Lemma doRequest_transport (E : Env) (c : Client) (h : heap) (ctx : Context)
  (method path key : string) (b : SendEmailRequest) (j : string) (l : loc)
  (o : http_Client) (log : list Request) :
  json_Marshal E b = inl j ->
  NewRequest_error E ctx method (baseURL c ++ path)%string = None ->
  httpClient c = Some l -> nth_error h l = Some o ->
  doRequest E c h ctx method path (Some b) key log =
  (match transport E o (mkRequest ctx method (baseURL c ++ path)%string (Some j)
                          (request_headers c key)) with
   | inl resp => Ok resp
   | inr err => Err (EWrap "request failed" err)
   end,
   log ++ [mkRequest ctx method (baseURL c ++ path)%string (Some j)
             (request_headers c key)]).
Proof.
  intros Hm Hn Hc Ho. unfold doRequest. rewrite Hm, Hn, Hc, Ho.
  unfold bind, http_Do. simpl.
  destruct (transport E o _); reflexivity.
Qed.

(** When the body marshals to [j] and the client points to the object
    [o], [doRequest] hands the transport [o] exactly one request: the
    given method, the URL [baseURL ++ path], the body [j], the caller's
    context and the headers of [request_headers]; it returns the
    transport's response as it is, and a transport error wrapped as
    "request failed". *)
Theorem doRequest_dispatch (E : Env) (c : Client) (h : heap) (ctx : Context)
  (method path key : string) (b : SendEmailRequest) (j : string) (l : loc)
  (o : http_Client) (log : list Request) :
  json_Marshal E b = inl j ->
  NewRequest_error E ctx method (baseURL c ++ path)%string = None ->
  httpClient c = Some l -> nth_error h l = Some o ->
  let r := mkRequest ctx method (baseURL c ++ path)%string (Some j)
                     (request_headers c key) in
  doRequest E c h ctx method path (Some b) key log =
  (match transport E o r with
   | inl resp => Ok resp
   | inr err => Err (EWrap "request failed" err)
   end, log ++ [r]).
Proof.
  intros Hm Hn Hc Ho r.
  exact (doRequest_transport E c h ctx method path key b j l o log Hm Hn Hc Ho).
Qed.

Lemma doRequest_dispatch_witness :
  doRequest (demo_env html_502) demo_client demo_heap demo_ctx "POST"
    "/mails/send" (Some demo_request) "" [] =
  (Ok html_502,
   [mkRequest demo_ctx "POST" "https://api.autosend.com/v1/mails/send"
      (Some "{}"%string) (request_headers demo_client "")]).
Proof.
  apply (doRequest_dispatch (demo_env html_502) demo_client demo_heap demo_ctx
           "POST" "/mails/send" "" demo_request "{}"%string 0%nat
           (mk_http_Client None DefaultTimeout) []); reflexivity.
Defined.

(** ** [SendEmailWithIdempotency] *)



(** A 200 response whose body cannot be read gives the read error
    wrapped as "failed to read response body", not a response. *)
Theorem SendEmailWithIdempotency_200_unreadable (E : Env) (c : Client)
  (h : heap) (ctx : Context) (req : option SendEmailRequest) (key : string)
  (log log1 : list Request) (resp : Response) (err : GoError) :
  validateSendEmailRequest req = None ->
  doRequest E c h ctx "POST" "/mails/send" req key log = (Ok resp, log1) ->
  resp_StatusCode resp = 200 -> resp_Body resp = inr err ->
  SendEmailWithIdempotency E c h ctx req key log =
    (Err (EWrap "failed to read response body" err), log1).
Proof.
  intros Hv Hd Hst Hb.
  rewrite (SendEmailWithIdempotency_response _ _ _ _ _ _ _ _ _ Hv Hd).
  rewrite Hst, Hb. reflexivity.
Qed.


Lemma SendEmailWithIdempotency_200_unreadable_witness :
  fst (SendEmailWithIdempotency (demo_env ok_200_unreadable) demo_client
         demo_heap demo_ctx (Some demo_request) "" []) =
  Err (EWrap "failed to read response body" (EExt "unexpected EOF")).
Proof.
  rewrite (SendEmailWithIdempotency_200_unreadable (demo_env ok_200_unreadable)
             demo_client demo_heap demo_ctx (Some demo_request) "" []
             (snd (doRequest (demo_env ok_200_unreadable) demo_client demo_heap
                     demo_ctx "POST" "/mails/send" (Some demo_request) "" []))
             ok_200_unreadable (EExt "unexpected EOF")); reflexivity.
Defined.

(** ** [APIError.Error] *)

Lemma append_empty_r (s : string) : (s ++ "")%string = s.
Proof. induction s as [|c s IH]; simpl; [reflexivity | rewrite IH; reflexivity]. Qed.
§ §
Task details |
Using the records above, restate word for word the lines from the one with "(request_headers c key) in" through the one with "apply (doRequest_dispatch (demo_env", both included.

Answer for this exercise |
                     (request_headers c key) in
  doRequest E c h ctx method path (Some b) key log =
  (match transport E o r with
   | inl resp => Ok resp
   | inr err => Err (EWrap "request failed" err)
   end, log ++ [r]).
Proof.
  intros Hm Hn Hc Ho r.
  exact (doRequest_transport E c h ctx method path key b j l o log Hm Hn Hc Ho).
Qed.

Lemma doRequest_dispatch_witness :
  doRequest (demo_env html_502) demo_client demo_heap demo_ctx "POST"
    "/mails/send" (Some demo_request) "" [] =
  (Ok html_502,
   [mkRequest demo_ctx "POST" "https://api.autosend.com/v1/mails/send"
      (Some "{}"%string) (request_headers demo_client "")]).
Proof.
  apply (doRequest_dispatch (demo_env html_502) demo_client demo_heap demo_ctx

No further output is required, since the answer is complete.